CANGuard: A Spatio-Temporal CNN-GRU-Attention Hybrid Architecture for Intrusion Detection in In-Vehicle CAN Networks

Abstract

The Internet of Vehicles (IoV) has become an essential component of smart transportation systems, enabling seamless interaction among vehicles and infrastructure. In recent years, it has played a progressively significant role in enhancing mobility, safety, and transportation efficiency. However, this connectivity introduces severe security vulnerabilities, particularly Denial-of-Service (DoS) and spoofing attacks targeting the Controller Area Network (CAN) bus, which could severely inhibit communication between the critical components of a vehicle, leading to system malfunctions, loss of control, or even endangering passengers' safety.

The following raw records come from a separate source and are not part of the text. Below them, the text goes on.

(** * run_and_plot.py: index lookup, process runner, output loader, plotter

    A shallow embedding of [run_and_plot.py].  Pure functions of the script
    are Rocq functions; the parts that touch files, the clock, the child
    process and the logger are written in a small state-and-exception monad
    over an explicit [world]. *)

From Stdlib Require Import String Ascii List ZArith QArith Qround Uint63 Floats Lia.
From stdpp Require Import gmap strings list pretty.

Local Open Scope string_scope.
Local Open Scope list_scope.

(** ** Data model *)

(** [class SimulationOutputTypeEnum(Enum)]: a single member. *)
Inductive SimulationOutputTypeEnum := TRAJECTORY.

(** The value carried by each enum member. *)
Definition enum_value (t : SimulationOutputTypeEnum) : string :=
  match t with TRAJECTORY => "trajectory" end.

(** [class Simulation(BaseModel)]. *)
Record Simulation := mkSimulation {
  simulation_id : string;
  name : string;
  entrypoint : string;
  output_type : SimulationOutputTypeEnum;
  output_path : string;
  dimensions : Z;
  description : string
}.

(** [class SimulationIndex(BaseModel)]. *)
Record SimulationIndex := mkSimulationIndex {
  simulations : list Simulation
}.

(** [SimulationIndex.get_simulation]: the [for] loop returns from inside at
    the first match and falls off the end (Python's implicit [None])
    otherwise. *)
Fixpoint get_simulation_loop (sims : list Simulation) (query : string)
  : option Simulation :=
  match sims with
  | [] => None
  | simulation :: rest =>
      if String.eqb (simulation_id simulation) query
      then Some simulation
      else get_simulation_loop rest query
  end.

Definition get_simulation (self : SimulationIndex) (query : string)
  : option Simulation :=
  get_simulation_loop (simulations self) query.


(** ** Exceptions and results *)

(** The exceptions the script and the library calls it makes can raise. *)
Inductive exception :=
| FileNotFoundError (path : string)
| JSONDecodeError
| TypeError
| ValidationError
| ValueError (msg : string)
| CalledProcessError (returncode : Z) (cmd : list string)
| CsvParseError
| ColumnNotFoundError (column : string)
| DuplicateError
| IndexError.

Inductive result (X : Type) :=
| Ok (x : X)
| Raise (e : exception).
Arguments Ok {X} x.
Arguments Raise {X} e.

Definition result_bind {X Y} (r : result X) (k : X -> result Y) : result Y :=
  match r with
  | Ok x => k x
  | Raise e => Raise e
  end.

#[export] Instance result_mbind : MBind result := fun X Y k r => result_bind r k.
#[export] Instance result_mret : MRet result := fun X x => Ok x.

Definition raised {X} (r : result X) : Prop :=
  match r with Ok _ => False | Raise _ => True end.

(** ** Decoded JSON documents *)

#[local] Set Warnings "-register-all".

(** What [json.load] returns: Python values built from [None], [bool], [int],
    [float], [str], [list] and [dict] with string keys.  A dict is kept as its
    list of items; [dict_get] is the lookup [d[k]]. *)
Inductive pyval :=
| PNone
| PBool (b : bool)
| PInt (z : Z)
| PFloat (q : Q)
| PStr (s : string)
| PList (l : list pyval)
| PDict (items : list (string * pyval)).

Fixpoint dict_get (k : string) (items : list (string * pyval)) : option pyval :=
  match items with
  | [] => None
  | (k', v) :: rest => if String.eqb k' k then Some v else dict_get k rest
  end.

(** ** Validation of the pydantic models *)

(** [Annotated[str, StringConstraints(min_length=n)]]; a plain [str] field is
    [min_length = 0].  The argument is [None] when the key is absent: every
    field of both models is required. *)
Definition validate_str (min_length : nat) (v : option pyval) : result string :=
  match v with
  | Some (PStr s) =>
      if (min_length <=? String.length s)%nat then Ok s
      else Raise ValidationError
  | _ => Raise ValidationError
  end.

(** [output_type: SimulationOutputTypeEnum]: the input must be the value of
    a member. *)
Definition validate_output_type (v : option pyval)
  : result SimulationOutputTypeEnum :=
  match v with
  | Some (PStr s) =>
      match List.find (fun m => String.eqb (enum_value m) s) [TRAJECTORY] with
      | Some m => Ok m
      | None => Raise ValidationError
      end
  | _ => Raise ValidationError
  end.

(** [dimensions: int].  An [int] is taken as it is; what pydantic makes of any
    other input is [lax] (a parameter: the conversion table is pydantic's). *)
Definition validate_int (lax : pyval -> option Z) (v : option pyval) : result Z :=
  match v with
  | Some (PInt z) => Ok z
  | Some other =>
      match lax other with
      | Some z => Ok z
      | None => Raise ValidationError
      end
  | None => Raise ValidationError
  end.

(** One element of [simulations]: a dict read through the field names, the
    first through its alias [id].  Keys that name no field are ignored. *)
Definition validate_Simulation (lax : pyval -> option Z) (v : pyval)
  : result Simulation :=
  match v with
  | PDict items =>
      simulation_id ← validate_str 1 (dict_get "id" items);
      name ← validate_str 1 (dict_get "name" items);
      entrypoint ← validate_str 1 (dict_get "entrypoint" items);
      output_type ← validate_output_type (dict_get "output_type" items);
      output_path ← validate_str 1 (dict_get "output_path" items);
      dimensions ← validate_int lax (dict_get "dimensions" items);
      description ← validate_str 0 (dict_get "description" items);
      Ok (mkSimulation simulation_id name entrypoint output_type output_path
            dimensions description)
  | _ => Raise ValidationError
  end.

Fixpoint validate_list (lax : pyval -> option Z) (l : list pyval)
  : result (list Simulation) :=
  match l with
  | [] => Ok []
  | v :: rest =>
      s ← validate_Simulation lax v;
      ss ← validate_list lax rest;
      Ok (s :: ss)
  end.

(** The constructor of [SimulationIndex] called on the unpacked dict: the
    keyword arguments are the items of the dict. *)
Definition validate_SimulationIndex (lax : pyval -> option Z)
    (kwargs : list (string * pyval)) : result SimulationIndex :=
  match dict_get "simulations" kwargs with
  | Some (PList l) =>
      ss ← validate_list lax l;
      Ok (mkSimulationIndex ss)
  | _ => Raise ValidationError
  end.

(** The document a well-formed [index.json] decodes to when it holds the
    descriptors [sims], each object with its seven fields and [id] for
    [simulation_id]. *)
Definition Simulation_to_json (s : Simulation) : pyval :=
  PDict [ ("id", PStr (simulation_id s));
          ("name", PStr (name s));
          ("entrypoint", PStr (entrypoint s));
          ("output_type", PStr (enum_value (output_type s)));
          ("output_path", PStr (output_path s));
          ("dimensions", PInt (dimensions s));
          ("description", PStr (description s)) ].

Definition index_to_json (sims : list Simulation) : pyval :=
  PDict [ ("simulations", PList (map Simulation_to_json sims)) ].

(** ** Numbers *)

(** The arithmetic [plot_trajectory] does on the cells of a column, as an
    interface: the scalar operations, the constants [2.0] and [0.5],
    [np.array] on a list of scalars (which converts them to one type and
    keeps their number), and [np.isfinite]. *)
Class Numeric (A : Type) := {
  num_add : A -> A -> A;
  num_sub : A -> A -> A;
  num_mul : A -> A -> A;
  num_div : A -> A -> A;
  num_maximum : A -> A -> A;
  num_minimum : A -> A -> A;
  num_two : A;
  num_half : A;
  num_array : list A -> list A;
  num_is_finite : A -> bool;
  num_array_length : forall l, length (num_array l) = length l
}.

(** A NumPy scalar as [to_numpy] yields it from a numeric column: an
    [int64] (an integer column) or a [float64] (a float column). *)
Inductive npval :=
| NInt (z : Z)
| NFloat (f : float).
Definition parse (s : string) : option datetime :=
  let cs := list_ascii_of_string s in
  match List.length cs with
  | 19%nat => option_map Naive (wall cs)
  | 25%nat =>
      match wall cs, offset cs with
      | Some t, Some o => Some (Aware t o)
      | _, _ => None
      end
  | _ => None
  end.

Definition two (n : Z) : string :=
  String.append (if n <? 10 then "0" else "") (Str.of_nat (Z.to_nat n)).

Definition four (n : Z) : string :=
  String.append
    (if n <? 10 then "000" else if n <? 100 then "00" else if n <? 1000 then "0" else "")
    (Str.of_nat (Z.to_nat n)).

Definition print (t : Z) : string :=
  let secs := t / 1000000 in
  let days := secs / 86400 in
  let rem := secs mod 86400 in
  let '(y, m, d) := civil_from_days days in
  (four y ++ "-" ++ two m ++ "-" ++ two d ++ "T"
     ++ two (rem / 3600) ++ ":" ++ two (rem mod 3600 / 60) ++ ":" ++ two (rem mod 60))%string.

End Iso.

Definition sample_env (http : nat -> bool) (wr : nat -> nat -> string -> bool) (t : Z)
  : Env :=
  {| client_ok := true; read_ok := true;
     http_ok := http; write_ok := wr; now := fun _ => t;
     fromisoformat := Iso.parse; isoformat := Iso.print |}.

Definition header : Row :=
  ["Full name"; "First name"; "Email"; "Phone"; "Move date"; "Movers"; "Rate";
   "Contact ID"; "Status"].

(** The row of the scenario of the specification: status still empty. *)
Definition jane : Row :=
  ["Jane Doe"; "Jane"; "j@x.com"; "555-1234"; ""; ""; ""; "c123"; ""; ""].

(** 2024-03-01T09:00:00, in microseconds. *)
Definition t0 : Z := 1709283600000000.

Definition all_ok : Env := sample_env (fun _ => true) (fun _ _ _ => true) t0.

(** ** Sample rows *)

(** A status cell with blanks around "Email Sent". *)
Definition padded : Row :=
  ["Ann Lee"; "Ann"; "a@x.com"; "555-0000"; ""; ""; ""; "c7"; " Email Sent "].

(** An eligible row without contact id. *)
Definition no_contact : Row :=
  ["Bob Ray"; "Bob"; "b@x.com"; "555-0001"; ""; ""; ""; ""; "New"].

(** A tab with 31 eligible rows, the first of them without contact id. *)
Definition crowded : Sheet := header :: no_contact :: repeat jane 30.

(** An active row whose date carries a UTC offset. *)
Definition offset_row : Row :=
  ["Al Roe"; "Al"; "al@x.com"; "555-0002"; ""; ""; ""; "c1"; "Email Sent";
   "2024-02-28T08:00:00+00:00"].

(** An active row that is due: its date is 49 hours before [t0]. *)
Definition due_row : Row :=
  ["Di Poe"; "Di"; "di@x.com"; "555-0003"; ""; ""; ""; "c2"; "Email Sent";
   "2024-02-28T08:00:00"].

To address this problem, this paper presents CANGuard, a novel spatio-temporal deep learning architecture that combines Convolutional Neural Networks (CNN), Gated Recurrent Units (GRU), and an attention mechanism to effectively identify such attacks. The model is trained and evaluated on the CICIoV2024 dataset, achieving competitive performance across accuracy, precision, recall, and F1-score and outperforming existing state-of-the-art methods. A comprehensive ablation study confirms the individual and combined contributions of the CNN, GRU, and attention components. Additionally, a SHAP analysis is conducted to interpret the decision-making process of the model and determine which features have the most significant impact on intrusion detection. The proposed approach demonstrates strong potential for practical and scalable security enhancements in modern IoV environments, thereby ensuring safer and more secure CAN bus communications.